Consumer finance company MoneyMe has established a new warehouse funding facility, which it says will reduce its funding costs by more than half.
The company announced yesterday that Westpac is providing the senior funding and the AOFM is providing additional mezzanine funding through the Structured Finance Support Fund.
The facility has an initial A$167 million loan receivable funding capacity, with the amount “to be increased significantly over time in line with loan asset growth”.
According to the company’s November 2019 prospectus, it has funding from two warehouses already. With the new facility in place it will refinance $60 million of existing receivables.
The company said the funding cost of the new warehouse was around 395 basis points over the bank bill swap rate. On a fully drawn basis, taking its combined warehouse funding into account, the company’s loan asset funding cost is around 500 bps over BBSW.

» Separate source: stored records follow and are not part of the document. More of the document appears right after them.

Lemma split_left_spec {E} ids l1 l2 is_split split :
  length ids = length states → marks is_split split → in_range (l1 ++ l2) → NoDup (l1 ++ l2) → NoDup split → (∀ x, x ∈ split → x ∈ l1 ++ l2) →
  (∀ i x, (l1 ++ l2) !! i = Some x →
     x ∈ split ↔ ∃ j y, j < i ∧ j < length l1 ∧ (l1 ++ l2) !! j = Some y ∧ y ∉ split ∧ clash ids y x) →
  ∃ is_split' split', split_left (E:=E) ids l2 is_split split = Ok (is_split', split') ∧
    marks is_split' split' ∧ split_of ids (l1 ++ l2) split'.
Proof.
  intros Hids. revert l1 is_split split. induction l2 as [|x l2 IH]; intros l1 is_split split Hm Hr Hnd Hnds Hsub Hinv; cbn.
  { exists is_split, split. split; [done|]. split; [done|]. split; [done|]. split; [done|].
    intros i y Hi. rewrite (Hinv i y Hi). rewrite List.app_nil_r in *. split.
    - intros (j & z & ? & _ & ?). eauto.
    - intros (j & z & ? & Hj & Hns & Hc). exists j, z. split_and?; try done. by eapply lookup_lt_Some. }
  assert (x ∈ l1 ++ x :: l2) as Hxin by (apply elem_of_app; right; apply list_elem_of_here).
  rewrite (marks_get is_split split x Hm (Hr x Hxin)). cbn.
  assert ((l1 ++ x :: l2) !! length l1 = Some x) as Hlx by by apply list_lookup_middle.
  assert (∀ (i : nat) y, (l1 ++ x :: l2) !! i = Some y → i < length l1 ∨ i = length l1 ∧ y = x ∨ length l1 < i ∧ y ∈ l2) as Hcase.
  { intros i y Hi. destruct (decide (i < length l1)); [by left|]. right.
    rewrite lookup_app_r in Hi by lia. destruct (i - length l1) as [|k] eqn:Hk; cbn in Hi.
    - left. split; [lia|congruence].
    - right. split; [lia|]. by eapply list_elem_of_lookup_2. }
  replace (l1 ++ x :: l2) with ((l1 ++ [x]) ++ l2) in * by by rewrite <- (assoc_L (++)).
  case_bool_decide as Hx.
  - apply (IH (l1 ++ [x])); [done..|]. intros i y Hi. rewrite (Hinv i y Hi). rewrite length_app. cbn.
    split; intros (j & z & Hji & Hj & Hz & Hns & Hc); exists j, z; split_and?; try done; try lia.
    destruct (decide (j = length l1)) as [->|]; [|lia]. congruence.
  - destruct (lookup_lt_is_Some_2 states (N.to_nat x) (Hr x Hxin)) as [sx Hsx].
    rewrite (vec_get_Some (E:=E) states _ _ Hsx). cbn [mbind outcome_bind].
    pose proof Hnd as (_ & Hdisj & Hnd2)%NoDup_app.
    destruct (split_right_spec (E:=E) ids x sx l2 is_split split) as (m' & new & -> & Hm' & Hndn & Hnew);
      [done|done|intros y Hy; apply Hr, elem_of_app; by right|done|done|]. cbn [mbind outcome_bind].
    assert (∀ y, y ∈ l1 ++ [x] → y ∉ new) as Hnn.
    { intros y Hy Hn. apply Hnew in Hn as (Hy2 & _). by apply (Hdisj y Hy). }
    apply (IH (l1 ++ [x])).
    + done.
    + done.
    + done.
    + apply NoDup_app. split_and?; [done| |done]. intros y Hy Hn. by apply Hnew in Hn as (_ & ? & _).
    + intros y. rewrite elem_of_app, Hnew. intros [Hy|(Hy&_)]; [by apply Hsub|]. apply elem_of_app. by right.
    + intros i y Hi. rewrite elem_of_app. rewrite length_app. cbn. split.
      * intros [Hy|Hy].
        -- apply (Hinv i y Hi) in Hy as (j & z & Hji & Hjl & Hz & Hns & Hc).
           exists j, z. split_and?; [done|lia|done| |done]. rewrite elem_of_app. intros [?|Hzn]; [done|].
           apply (Hnn z); [|done]. apply elem_of_app. left. rewrite lookup_app_l in Hz by (rewrite length_app; cbn; lia).
           rewrite lookup_app_l in Hz by lia. by eapply list_elem_of_lookup_2.
        -- pose proof Hy as (Hy2 & _ & Hc)%Hnew. exists (length l1), x. split_and?; [|lia|done| |done].
           ++ destruct (Hcase i y Hi) as [Hlt|[[-> ->]|[? _]]]; [|by apply Hdisj in Hy2; [|apply elem_of_app; right; apply list_elem_of_here]|done].
              exfalso. apply (Hdisj y); [|done]. apply elem_of_app. left. rewrite lookup_app_l in Hi by (rewrite length_app; cbn; lia).
              rewrite lookup_app_l in Hi by lia. by eapply list_elem_of_lookup_2.
           ++ rewrite elem_of_app. intros [?|?]; [done|]. apply (Hnn x); [|done].
              apply elem_of_app. right. apply list_elem_of_here.
      * intros (j & z & Hji & Hjl & Hz & Hns & Hc). rewrite elem_of_app in Hns.
        destruct (decide (y ∈ split)) as [|Hys]; [by left|]. right. apply Hnew.
        destruct (decide (j = length l1)) as [->|].
        -- assert (z = x) as -> by congruence. split_and?; [|done|done].
           destruct (Hcase i y Hi) as [?|[[? _]|[_ ?]]]; [lia|lia|done].
        -- exfalso. apply Hys. apply (Hinv i y Hi). exists j, z. split_and?; try done; [lia|tauto].
Qed.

Its average funding costs in 2019/20 was 11.4 per cent. It said its funding costs will come down further when it refinances one of its earlier warehouses later this year.

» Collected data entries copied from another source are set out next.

(** C21: on a grammar whose productions can be read, the keys of every production
    and dot can be computed without a panic, and comparing items by their keys is
    comparing them by dot, variable, content and flag; items are equal exactly
    when these agree and, with the flag, their completed symbols, and equal items
    hash alike. *)
Theorem item_keys_correct (E H : Type) (str_pool : StrPool H) (g : SyntaxGrammar) :
  grammar_ok str_pool g →
  ∃ m, new_key_map (E:=E) str_pool g = Ok m ∧
    (∀ id dot, known g id dot → ∃ k, key_for g m id dot k) ∧
    ∀ a b, item_ok g m a → item_ok g m b →
    ∃ c, item_cmp (E:=E) a b = Ok c ∧ (c = Eq ↔ same_item str_pool g a b) ∧
      (item_order str_pool g a b ≠ Eq → c = item_order str_pool g a b) ∧
      item_eq (E:=E) a b = Ok (bool_decide (c = Eq)) ∧ (c = Eq → item_hash_input (E:=E) a = item_hash_input b).
Proof.
  intros Hg. destruct (new_key_map_spec str_pool g Hg (E:=E)) as (m & Hm & Hspec). exists m.
  split; [done|]. split; [apply Hspec|]. intros a b. by apply item_cmp_order.
Qed.
End Item.

(** ** Witness: two productions that differ in their second symbol, whose items are
    equal after it unless the flag is set. *)
Definition item_example_pool : StrPool (list (N * N)) := mkPool [120; 121]%N [mkSpan 0 1; mkSpan 1 2] [].
Definition item_example_grammar : SyntaxGrammar :=
  let step k f := pack (terminal k) (PName 1) (Some Right) (Some (mkAlias 2 true)) f 3 in
  mkSyntaxGrammar [] [] [] [] [] [] None [] []
    [step 1 None; step 2 (Some 1); step 3 None; step 1 None; step 4 (Some 1); step 3 None]%N
    [mkProduction 0 3 0 false; mkProduction 3 3 0 false] [(0, 2)]%N.
Definition item_example (m : Item.ItemKeyMap) (id : N) (flag : bool) : Item.ParseItem :=
  Item.mkItem 0 2 id (default [] (Item.km_keys m !! N.to_nat id)) flag.
Example item_example_keys :
  let m := match Item.new_key_map (E:=Empty_set) item_example_pool item_example_grammar with Ok m => m | _ => Item.mkKeyMap [] [] end in
  Item.item_cmp (E:=Empty_set) (item_example m 0 false) (item_example m 1 false) = Ok Eq ∧
  Item.item_cmp (E:=Empty_set) (item_example m 0 true) (item_example m 1 true) = Ok Lt.
Proof. vm_compute. done. Qed.
Lemma item_example_step_readable k f :
  f = None ∨ f = Some 1%N →
  Item.step_readable item_example_pool (pack (terminal k) (PName 1) (Some Right) (Some (mkAlias 2 true)) f 3).
Proof.
  intros Hf. split.
  - exists (PName 1). split; [by destruct Hf as [->| ->]|]. by exists [120%N].
  - exists (Some (mkAlias 2 true)). split; [by destruct Hf as [->| ->]|]. by exists [121%N].
  - exists f. split; [by destruct Hf as [->| ->]|]. destruct Hf as [->| ->]; [done|]. by exists [120%N].
Qed.
Lemma item_example_ok : Item.grammar_ok item_example_pool item_example_grammar.
Proof.
  split; [|reflexivity].
  intros [|[|id]] Hid; [eexists; split; [reflexivity|]..|cbn in Hid; lia];
    repeat (apply Forall_cons; split; [apply item_example_step_readable; auto|]); constructor.
Qed.
Lemma item_keys_correct_witness :
  ∃ m, Item.new_key_map (E:=Empty_set) item_example_pool item_example_grammar = Ok m ∧
    ∀ a b, Item.item_ok item_example_grammar m a → Item.item_ok item_example_grammar m b →
    ∃ c, Item.item_cmp (E:=Empty_set) a b = Ok c ∧ (c = Eq ↔ Item.same_item item_example_pool item_example_grammar a b).
Proof.
  destruct (Item.item_keys_correct Empty_set _ item_example_pool item_example_grammar item_example_ok) as (m & Hm & _ & Hitems).
  exists m. split; [exact Hm|]. intros a b Ha Hb. destruct (Hitems a b Ha Hb) as (c & Hc & Heq & _). exists c. split; [exact Hc|exact Heq].
Defined.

MoneyMe chief executive Clayton Howes said in a statement that the company would be introducing more competitive pricing.

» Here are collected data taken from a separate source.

Lemma add_item_spec {E} b set p0 n k max :
  builder_ok g n_terminals inlines key_map b → closing_ok p0 n (pool b, set) → item_ok (Item.item k) →
  (∃ X, Lookahead.stands (pool b) (Item.lookaheads k) X) →
  (∀ l, l ∈ transitive_closure_additions b → length l ≤ max) → (N.of_nat (n + 2 * max + 1) < U32)%N →
  ∃ p' set', add_item (E:=E) g b set k = Ok (mkBuilder (symbol_sets b) (first_set_ids b) p' (transitive_closure_additions b), set') ∧
    closing_ok p0 (n + 2 * max + 1) (p', set') ∧ Lookahead.grows (pool b) p' ∧
    (∀ q, present (p', set') q ↔ present (pool b, set) q ∨ q = Item.item_rank (Item.item k) ∨
       ∃ v x id, next_var g (Item.item k) v ∧ addition_of g inlines v x id ∧ q = Item.item_rank (item_at key_map x id)) ∧
    ∀ q t, token_of (p', set') q t ↔ token_of (pool b, set) q t ∨ q = Item.item_rank (Item.item k) ∧ tokens_of (pool b) (Item.lookaheads k) t ∨
       ∃ v x id, next_var g (Item.item k) v ∧ addition_of g inlines v x id ∧ q = Item.item_rank (item_at key_map x id) ∧
         (addition_fact g v x id (ATok t) ∨ addition_fact g v x id APropagates ∧ after g (tokens_of (pool b)) k t).
Proof.
  intros Hb Hc Hk [X HX] Hmax Hroom. unfold add_item. rewrite (item_step_spec (Item.item k) Hk). cbn [mbind outcome_bind].
  set (mid := match steps_of g (Item.item k) !! _ with Some _ => _ | None => _ end).
  assert (∃ p1 set1, mid = Ok (p1, set1) ∧ closing_ok p0 (n + 2 * max) (p1, set1) ∧ Lookahead.grows (pool b) p1 ∧
    (∀ q, present (p1, set1) q ↔ present (pool b, set) q ∨
       ∃ v x id, next_var g (Item.item k) v ∧ addition_of g inlines v x id ∧ q = Item.item_rank (item_at key_map x id)) ∧
    ∀ q t, token_of (p1, set1) q t ↔ token_of (pool b, set) q t ∨
       ∃ v x id, next_var g (Item.item k) v ∧ addition_of g inlines v x id ∧ q = Item.item_rank (item_at key_map x id) ∧
         (addition_fact g v x id (ATok t) ∨ addition_fact g v x id APropagates ∧ after g (tokens_of (pool b)) k t))
    as (p1 & set1 & -> & M1 & M2 & M3 & M4).
  { subst mid. assert ((∀ v, ¬ next_var g (Item.item k) v) → ∃ p1 set1, Ok (E:=E) (pool b, set) = Ok (p1, set1) ∧ closing_ok p0 (n + 2 * max) (p1, set1) ∧ Lookahead.grows (pool b) p1 ∧
      (∀ q, present (p1, set1) q ↔ present (pool b, set) q ∨
         ∃ v x id, next_var g (Item.item k) v ∧ addition_of g inlines v x id ∧ q = Item.item_rank (item_at key_map x id)) ∧
      ∀ q t, token_of (p1, set1) q t ↔ token_of (pool b, set) q t ∨
         ∃ v x id, next_var g (Item.item k) v ∧ addition_of g inlines v x id ∧ q = Item.item_rank (item_at key_map x id) ∧
           (addition_fact g v x id (ATok t) ∨ addition_fact g v x id APropagates ∧ after g (tokens_of (pool b)) k t)) as Hnone.
    { intros Hno. exists (pool b), set. split_and!; [done|eapply closing_ok_le; [|done]; lia|done|naive_solver|naive_solver]. }
    destruct (steps_of g (Item.item k) !! _) as [s|] eqn:Hs; [|apply Hnone; intros v (s & Hs' & _); congruence].
    unfold is_non_terminal. case_bool_decide as Hnt; [|apply Hnone; intros v (s' & Hs' & Hv); simplify_eq; by rewrite Hv in Hnt].
    assert (step_symbol s = mkSymbol NonTerminal (index (step_symbol s))) as Hv by (destruct (step_symbol s); cbn in *; by subst).
    assert (symbol_known g n_terminals (step_symbol s)) as Hkn by (eapply steps_of_known; [exact Hk|by eapply list_elem_of_lookup_2]).
    set (v := index (step_symbol s)) in *. rewrite Hv in Hkn.
    destruct (following_spec (E:=E) b k s X Hb Hk HX Hs) as (ns & id & r & F & -> & Hfol & HF & HFt).
    cbn [mbind outcome_bind]. cbn [mbind outcome_bind] in Hfol. rewrite Hfol. cbn [mbind outcome_bind].
    destruct (expand_entry (E:=E) b p0 n set v id r F max) as (adds & [p1 set1] & Hadds & Hfor & E1 & E2 & E3 & E4); [done|done|done|done|done|lia|].
    rewrite (vec_get_Some _ _ _ Hadds). cbn [mbind outcome_bind]. exists p1, set1.
    assert (∀ w, next_var g (Item.item k) w ↔ w = v) as Hnv.
    { intros w. split; [intros (s' & Hs' & Hw); simplify_eq; congruence|intros ->; by exists s]. }
    split_and!; [done|done|done| |].
    - intros q. rewrite E3. setoid_rewrite Hnv. naive_solver.
    - intros q t. rewrite E4. setoid_rewrite Hnv. setoid_rewrite <- HFt. naive_solver. }
  cbn [mbind outcome_bind].
  destruct (upsert_tokens (E:=E) p0 _ p1 set1 (Item.item k) M1 Hk) as (j & set' & e & Z & -> & He & HZ & Hup). cbn [mbind outcome_bind].
  rewrite (vec_get_Some _ _ _ He). cbn [mbind outcome_bind].
  destruct M1 as [N1 N2 N3 _ _]. cbn [fst snd] in *.
  destruct (Lookahead.lookahead_union_spec (E:=E) p1 (Item.lookaheads e) (Item.lookaheads k) Z X N1) as ([id p2] & -> & U1 & U2 & U3 & U4);
    [unfold Lookahead.roomy; lia|done|by eapply Lookahead.stands_grows|]. cbn [mbind outcome_bind fst snd] in *.
  destruct (Hup p2 (n + 2 * max + 1) (max_reserved (set_lookaheads e id) (Item.following_reserved_word_set k)) X) as (Hok & Hp & Ht); [done|done|lia|done|done|].
  eexists p2, _. split; [done|]. split_and!; [done|by etrans| |].
  - intros q. rewrite Hp, M3. tauto.
  - intros q t. rewrite Ht, M4, (tokens_of_stands _ _ _ t HX). tauto.
Qed.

According to its prospectus, the company uses risk-based pricing for its core product, an unsecured personal loan, with interest rates ranging from 8.99 per cent to 29.99 per cent.
Its Freestyle Virtual Credit Account offers a line of credit up to $10,000, with rates ranging from 16.99 per cent to 25.99 per cent.
In the year to June, it originated $178.5 million of loans and closed the year with a loan book value of $133.6 million.
MoneyMe also announced the addition of a “person to person” payment feature, PayAnyone, for the Freestyle account. It allows customers to pay any bank account in Australia.